YOUR INSTRUCTIONS :: The answer must be an exact reproduction of the lines from the start of the records below through the line containing "Inductive pyerr : Set", and nothing more.

(Dataset entries)
(** * xmm7360-pci, [rpc/rpc.py]: the RPC wire codec and the transaction dispatcher

    A shallow embedding of [rpc.py] and the properties its specification
    states about it.

    - Python integers are [Z]; [bytes] and [bytearray] objects are lists of
      [Z] whose elements lie in [0, 256).
    - A Python exception is a value of [pyerr]; a function that may raise
      returns a [result].
    - [struct] is modelled for the unsigned integer codes the module uses,
      with the native layout of CPython on the little-endian LP64 Linux
      hosts the driver runs on: [B] 1 byte, [H] 2, [I] 4, [L] and [Q] 8.
    - A [threading.Event] is a boolean; a [wait] on it is a step that is
      enabled once the event is set.
    - [assert] statements are enabled (the default interpreter mode). *)

From Stdlib Require Import ZArith Lia Ascii String List Bool.
From stdpp Require Import base option list gmap relations.
Import ListNotations.

Local Open Scope string_scope.
Local Open Scope char_scope.
Local Open Scope list_scope.
Local Open Scope Z_scope.

(** ** Exceptions *)

Inductive pyerr : Set :=
| AssertionError
| IndexError
| ValueError
| KeyError
| TypeError
| StructError       (* struct.error *)
| StopIteration.

(** [OutOfFuel] is not a Python outcome: it is what a fuelled loop of the
    model answers when its fuel is spent.  [pack_terminates] and
    [valid_field_terminates] show the entry points never produce it. *)
Inductive result (A : Type) : Type :=
| Ok (a : A)
| Raise (e : pyerr)
| OutOfFuel.

Arguments Ok {A} a.
Arguments Raise {A} e.
Arguments OutOfFuel {A}.

Definition bind {A B} (r : result A) (k : A -> result B) : result B :=
  match r with
  | Ok a => k a
  | Raise e => Raise e
  | OutOfFuel => OutOfFuel
  end.

Notation "'let*' p := e 'in' k" := (bind e (fun p => k))
  (at level 10, p pattern, e at level 100, k at level 200).

Definition py_assert (b : bool) : result unit :=
  if b then Ok tt else Raise AssertionError.

(** ** Bytes *)

Abbreviation bytes := (list Z).

Definition len {A} (l : list A) : Z := Z.of_nat (length l).

(** [l[a:b]] and [l[a:]] for non-negative constant bounds. *)
Definition slice {A} (a b : nat) (l : list A) : list A := firstn (b - a) (skipn a l).

(** [data.pop(0)] on a bytearray. *)
Definition pop0 (data : bytes) : result (Z * bytes) :=
  match data with
  | [] => Raise IndexError
  | b :: rest => Ok (b, rest)
  end.

Fixpoint startswith (prefix l : bytes) : bool :=
  match prefix, l with
  | [], _ => true
  | p :: ps, x :: xs => (p =? x) && startswith ps xs
  | _ :: _, [] => false
  end.

(** ** The [struct] module *)
Module struct.

(** The [n] low bytes of [v], least significant first. *)
Fixpoint le_bytes (n : nat) (v : Z) : bytes :=
  match n with
  | O => []
  | S k => Z.land v 0xff :: le_bytes k (Z.shiftr v 8)
  end.

Definition be_bytes (n : nat) (v : Z) : bytes := rev (le_bytes n v).

Fixpoint le_value (b : bytes) : Z :=
  match b with
  | [] => 0
  | x :: r => x + 256 * le_value r
  end.

Definition be_value (b : bytes) : Z := le_value (rev b).

Definition in_range (n : nat) (v : Z) : bool :=
  (0 <=? v) && (v <? 2 ^ (8 * Z.of_nat n)).

(** [struct.pack] of one unsigned integer of [n] bytes. *)
Definition pack_uint (big_endian : bool) (n : nat) (v : Z) : result bytes :=
  if in_range n v
  then Ok (if big_endian then be_bytes n v else le_bytes n v)
  else Raise StructError.

(** [struct.pack('B', v)], [struct.pack('>H', v)], [struct.pack('>L', v)],
    [struct.pack('<L', v)]. *)
Definition pack_B : Z -> result bytes := pack_uint true 1.
Definition pack_be_H : Z -> result bytes := pack_uint true 2.
Definition pack_be_L : Z -> result bytes := pack_uint true 4.
Definition pack_le_L : Z -> result bytes := pack_uint false 4.

(** [struct.unpack('<L', b)[0]] and [struct.unpack('>L', b)[0]]: the
    buffer must hold exactly four bytes. *)
Definition unpack_le_L (b : bytes) : result Z :=
  if (length b =? 4)%nat then Ok (le_value b) else Raise StructError.
Definition unpack_be_L (b : bytes) : result Z :=
  if (length b =? 4)%nat then Ok (be_value b) else Raise StructError.

(** Native size of a format character. *)
Definition native_size (c : ascii) : result nat :=
  if Ascii.eqb c "B" then Ok 1%nat
  else if Ascii.eqb c "H" then Ok 2%nat
  else if Ascii.eqb c "I" then Ok 4%nat
  else if Ascii.eqb c "L" then Ok 8%nat
  else if Ascii.eqb c "Q" then Ok 8%nat
  else Raise StructError.

(** [struct.pack(c, v)] in native mode. *)
Definition pack_native (c : ascii) (v : Z) : result bytes :=
  let* n := native_size c in pack_uint false n v.

(** [struct.pack('%d%s' % (len(vals), c), *vals)]. *)
Fixpoint pack_native_seq (c : ascii) (vals : list Z) : result bytes :=
  match vals with
  | [] => let* _ := native_size c in Ok []
  | v :: r => let* b := pack_native c v in let* bs := pack_native_seq c r in Ok (b ++ bs)
  end.

End struct.

(** ** Python values handed to and returned by the codec *)

Inductive pyval : Type :=
| PyInt (n : Z)
| PyBytes (b : bytes)        (* bytes or bytearray; they compare equal *)
| PyList (l : list Z).       (* a list of integers *)

(** [len(val)]. *)
Definition py_len (val : pyval) : result Z :=
  match val with
  | PyInt _ => Raise TypeError
  | PyBytes b => Ok (len b)
  | PyList l => Ok (len l)
  end.

(** The elements [*val] unpacks. *)
Definition py_iter (val : pyval) : result (list Z) :=
  match val with
  | PyInt _ => Raise TypeError
  | PyBytes b => Ok b
  | PyList l => Ok l
  end.

(** An integer argument of [struct.pack]. *)
Definition py_index (val : pyval) : result Z :=
  match val with
  | PyInt n => Ok n
  | _ => Raise StructError
  end.

(** ** Wire codec *)

(** [asn_int4], lines 12-13. *)
Definition asn_int4 (val : Z) : result bytes :=
  let* b := struct.pack_be_L val in Ok ([2; 4] ++ b).

Definition is_digit (c : ascii) : bool :=
  let n := nat_of_ascii c in (48 <=? n)%nat && (n <=? 57)%nat.

(** The loop of lines 128-129: pops the leading digits of [fmt]. *)
Fixpoint pop_digits (fmt : list ascii) : list ascii * list ascii :=
  match fmt with
  | c :: r =>
      if is_digit c then let '(ds, rest) := pop_digits r in (c :: ds, rest)
      else ([], fmt)
  | [] => ([], [])
  end.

TASK OUTPUT ::
(** * xmm7360-pci, [rpc/rpc.py]: the RPC wire codec and the transaction dispatcher

    A shallow embedding of [rpc.py] and the properties its specification
    states about it.

    - Python integers are [Z]; [bytes] and [bytearray] objects are lists of
      [Z] whose elements lie in [0, 256).
    - A Python exception is a value of [pyerr]; a function that may raise
      returns a [result].
    - [struct] is modelled for the unsigned integer codes the module uses,
      with the native layout of CPython on the little-endian LP64 Linux
      hosts the driver runs on: [B] 1 byte, [H] 2, [I] 4, [L] and [Q] 8.
    - A [threading.Event] is a boolean; a [wait] on it is a step that is
      enabled once the event is set.
    - [assert] statements are enabled (the default interpreter mode). *)

From Stdlib Require Import ZArith Lia Ascii String List Bool.
From stdpp Require Import base option list gmap relations.
Import ListNotations.

Local Open Scope string_scope.
Local Open Scope char_scope.
Local Open Scope list_scope.
Local Open Scope Z_scope.

(** ** Exceptions *)

Inductive pyerr : Set :=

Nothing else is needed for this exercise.